BRIEF
Without leaving anything out, print every line of the data.

DATASET RECORDS
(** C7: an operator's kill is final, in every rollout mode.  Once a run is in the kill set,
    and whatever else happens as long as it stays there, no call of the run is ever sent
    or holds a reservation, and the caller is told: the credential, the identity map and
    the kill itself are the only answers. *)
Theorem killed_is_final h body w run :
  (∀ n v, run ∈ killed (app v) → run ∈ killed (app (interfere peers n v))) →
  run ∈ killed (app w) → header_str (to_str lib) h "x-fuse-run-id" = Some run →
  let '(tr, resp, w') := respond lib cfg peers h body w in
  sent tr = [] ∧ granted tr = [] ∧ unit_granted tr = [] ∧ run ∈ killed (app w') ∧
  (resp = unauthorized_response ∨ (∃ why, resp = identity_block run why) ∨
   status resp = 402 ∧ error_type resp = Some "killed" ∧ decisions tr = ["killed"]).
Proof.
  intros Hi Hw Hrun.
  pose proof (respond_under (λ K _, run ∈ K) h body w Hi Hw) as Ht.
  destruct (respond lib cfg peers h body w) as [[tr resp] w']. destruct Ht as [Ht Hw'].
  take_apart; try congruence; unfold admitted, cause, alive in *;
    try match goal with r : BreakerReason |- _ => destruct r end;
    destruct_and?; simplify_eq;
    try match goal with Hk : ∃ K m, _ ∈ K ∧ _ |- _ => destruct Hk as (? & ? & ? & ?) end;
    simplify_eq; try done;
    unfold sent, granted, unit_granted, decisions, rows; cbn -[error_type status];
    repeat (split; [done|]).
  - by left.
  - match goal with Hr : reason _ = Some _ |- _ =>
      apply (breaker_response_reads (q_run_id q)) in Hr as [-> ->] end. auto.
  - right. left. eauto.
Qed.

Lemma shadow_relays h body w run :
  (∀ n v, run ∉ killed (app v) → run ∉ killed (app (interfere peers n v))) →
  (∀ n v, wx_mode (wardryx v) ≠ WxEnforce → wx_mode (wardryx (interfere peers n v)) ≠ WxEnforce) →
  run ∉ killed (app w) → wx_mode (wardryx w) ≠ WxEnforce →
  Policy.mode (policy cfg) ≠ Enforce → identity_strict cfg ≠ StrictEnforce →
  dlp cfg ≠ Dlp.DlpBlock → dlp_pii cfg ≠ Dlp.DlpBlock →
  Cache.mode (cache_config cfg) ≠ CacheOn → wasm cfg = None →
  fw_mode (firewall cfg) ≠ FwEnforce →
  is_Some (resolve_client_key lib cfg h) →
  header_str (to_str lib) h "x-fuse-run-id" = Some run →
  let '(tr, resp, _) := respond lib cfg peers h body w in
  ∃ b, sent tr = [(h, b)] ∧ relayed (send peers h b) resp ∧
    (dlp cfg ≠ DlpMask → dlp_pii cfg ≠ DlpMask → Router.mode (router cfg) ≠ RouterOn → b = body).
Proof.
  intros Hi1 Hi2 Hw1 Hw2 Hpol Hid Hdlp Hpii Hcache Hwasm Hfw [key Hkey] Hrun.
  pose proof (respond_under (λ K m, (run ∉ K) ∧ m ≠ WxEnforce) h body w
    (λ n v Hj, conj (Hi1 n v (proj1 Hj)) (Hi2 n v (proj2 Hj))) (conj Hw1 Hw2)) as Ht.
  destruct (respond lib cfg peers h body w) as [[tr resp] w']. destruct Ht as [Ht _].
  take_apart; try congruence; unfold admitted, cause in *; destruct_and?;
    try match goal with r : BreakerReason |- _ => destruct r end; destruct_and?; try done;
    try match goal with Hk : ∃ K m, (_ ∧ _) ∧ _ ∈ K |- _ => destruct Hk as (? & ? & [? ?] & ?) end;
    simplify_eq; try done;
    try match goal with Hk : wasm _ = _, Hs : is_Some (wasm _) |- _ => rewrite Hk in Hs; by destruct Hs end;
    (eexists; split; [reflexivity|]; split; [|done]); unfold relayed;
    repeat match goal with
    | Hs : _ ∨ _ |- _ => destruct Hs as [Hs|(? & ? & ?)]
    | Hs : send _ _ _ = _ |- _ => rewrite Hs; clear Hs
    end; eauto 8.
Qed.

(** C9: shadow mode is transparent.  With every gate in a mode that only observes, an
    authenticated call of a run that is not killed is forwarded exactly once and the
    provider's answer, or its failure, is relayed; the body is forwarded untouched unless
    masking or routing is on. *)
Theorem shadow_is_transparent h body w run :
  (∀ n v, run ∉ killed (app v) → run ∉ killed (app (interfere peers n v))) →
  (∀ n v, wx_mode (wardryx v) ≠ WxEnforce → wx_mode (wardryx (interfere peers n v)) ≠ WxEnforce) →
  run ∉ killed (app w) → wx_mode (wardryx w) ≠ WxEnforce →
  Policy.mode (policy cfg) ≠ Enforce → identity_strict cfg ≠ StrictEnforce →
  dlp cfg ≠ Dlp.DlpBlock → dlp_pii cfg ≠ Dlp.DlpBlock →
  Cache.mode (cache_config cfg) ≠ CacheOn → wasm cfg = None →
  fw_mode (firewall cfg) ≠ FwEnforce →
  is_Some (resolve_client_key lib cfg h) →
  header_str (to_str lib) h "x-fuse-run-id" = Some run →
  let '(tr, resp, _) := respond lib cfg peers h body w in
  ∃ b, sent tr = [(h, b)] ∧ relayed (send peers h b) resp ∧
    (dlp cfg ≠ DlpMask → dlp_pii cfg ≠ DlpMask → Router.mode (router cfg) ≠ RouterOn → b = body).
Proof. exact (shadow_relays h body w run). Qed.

RESPONSE FOR THIS EXERCISE
(** C7: an operator's kill is final, in every rollout mode.  Once a run is in the kill set,
    and whatever else happens as long as it stays there, no call of the run is ever sent
    or holds a reservation, and the caller is told: the credential, the identity map and
    the kill itself are the only answers. *)
Theorem killed_is_final h body w run :
  (∀ n v, run ∈ killed (app v) → run ∈ killed (app (interfere peers n v))) →
  run ∈ killed (app w) → header_str (to_str lib) h "x-fuse-run-id" = Some run →
  let '(tr, resp, w') := respond lib cfg peers h body w in
  sent tr = [] ∧ granted tr = [] ∧ unit_granted tr = [] ∧ run ∈ killed (app w') ∧
  (resp = unauthorized_response ∨ (∃ why, resp = identity_block run why) ∨
   status resp = 402 ∧ error_type resp = Some "killed" ∧ decisions tr = ["killed"]).
Proof.
  intros Hi Hw Hrun.
  pose proof (respond_under (λ K _, run ∈ K) h body w Hi Hw) as Ht.
  destruct (respond lib cfg peers h body w) as [[tr resp] w']. destruct Ht as [Ht Hw'].
  take_apart; try congruence; unfold admitted, cause, alive in *;
    try match goal with r : BreakerReason |- _ => destruct r end;
    destruct_and?; simplify_eq;
    try match goal with Hk : ∃ K m, _ ∈ K ∧ _ |- _ => destruct Hk as (? & ? & ? & ?) end;
    simplify_eq; try done;
    unfold sent, granted, unit_granted, decisions, rows; cbn -[error_type status];
    repeat (split; [done|]).
  - by left.
  - match goal with Hr : reason _ = Some _ |- _ =>
      apply (breaker_response_reads (q_run_id q)) in Hr as [-> ->] end. auto.
  - right. left. eauto.
Qed.

Lemma shadow_relays h body w run :
  (∀ n v, run ∉ killed (app v) → run ∉ killed (app (interfere peers n v))) →
  (∀ n v, wx_mode (wardryx v) ≠ WxEnforce → wx_mode (wardryx (interfere peers n v)) ≠ WxEnforce) →
  run ∉ killed (app w) → wx_mode (wardryx w) ≠ WxEnforce →
  Policy.mode (policy cfg) ≠ Enforce → identity_strict cfg ≠ StrictEnforce →
  dlp cfg ≠ Dlp.DlpBlock → dlp_pii cfg ≠ Dlp.DlpBlock →
  Cache.mode (cache_config cfg) ≠ CacheOn → wasm cfg = None →
  fw_mode (firewall cfg) ≠ FwEnforce →
  is_Some (resolve_client_key lib cfg h) →
  header_str (to_str lib) h "x-fuse-run-id" = Some run →
  let '(tr, resp, _) := respond lib cfg peers h body w in
  ∃ b, sent tr = [(h, b)] ∧ relayed (send peers h b) resp ∧
    (dlp cfg ≠ DlpMask → dlp_pii cfg ≠ DlpMask → Router.mode (router cfg) ≠ RouterOn → b = body).
Proof.
  intros Hi1 Hi2 Hw1 Hw2 Hpol Hid Hdlp Hpii Hcache Hwasm Hfw [key Hkey] Hrun.
  pose proof (respond_under (λ K m, (run ∉ K) ∧ m ≠ WxEnforce) h body w
    (λ n v Hj, conj (Hi1 n v (proj1 Hj)) (Hi2 n v (proj2 Hj))) (conj Hw1 Hw2)) as Ht.
  destruct (respond lib cfg peers h body w) as [[tr resp] w']. destruct Ht as [Ht _].
  take_apart; try congruence; unfold admitted, cause in *; destruct_and?;
    try match goal with r : BreakerReason |- _ => destruct r end; destruct_and?; try done;
    try match goal with Hk : ∃ K m, (_ ∧ _) ∧ _ ∈ K |- _ => destruct Hk as (? & ? & [? ?] & ?) end;
    simplify_eq; try done;
    try match goal with Hk : wasm _ = _, Hs : is_Some (wasm _) |- _ => rewrite Hk in Hs; by destruct Hs end;
    (eexists; split; [reflexivity|]; split; [|done]); unfold relayed;
    repeat match goal with
    | Hs : _ ∨ _ |- _ => destruct Hs as [Hs|(? & ? & ?)]
    | Hs : send _ _ _ = _ |- _ => rewrite Hs; clear Hs
    end; eauto 8.
Qed.

(** C9: shadow mode is transparent.  With every gate in a mode that only observes, an
    authenticated call of a run that is not killed is forwarded exactly once and the
    provider's answer, or its failure, is relayed; the body is forwarded untouched unless
    masking or routing is on. *)
Theorem shadow_is_transparent h body w run :
  (∀ n v, run ∉ killed (app v) → run ∉ killed (app (interfere peers n v))) →
  (∀ n v, wx_mode (wardryx v) ≠ WxEnforce → wx_mode (wardryx (interfere peers n v)) ≠ WxEnforce) →
  run ∉ killed (app w) → wx_mode (wardryx w) ≠ WxEnforce →
  Policy.mode (policy cfg) ≠ Enforce → identity_strict cfg ≠ StrictEnforce →
  dlp cfg ≠ Dlp.DlpBlock → dlp_pii cfg ≠ Dlp.DlpBlock →
  Cache.mode (cache_config cfg) ≠ CacheOn → wasm cfg = None →
  fw_mode (firewall cfg) ≠ FwEnforce →
  is_Some (resolve_client_key lib cfg h) →
  header_str (to_str lib) h "x-fuse-run-id" = Some run →
  let '(tr, resp, _) := respond lib cfg peers h body w in
  ∃ b, sent tr = [(h, b)] ∧ relayed (send peers h b) resp ∧
    (dlp cfg ≠ DlpMask → dlp_pii cfg ≠ DlpMask → Router.mode (router cfg) ≠ RouterOn → b = body).
Proof. exact (shadow_relays h body w run). Qed.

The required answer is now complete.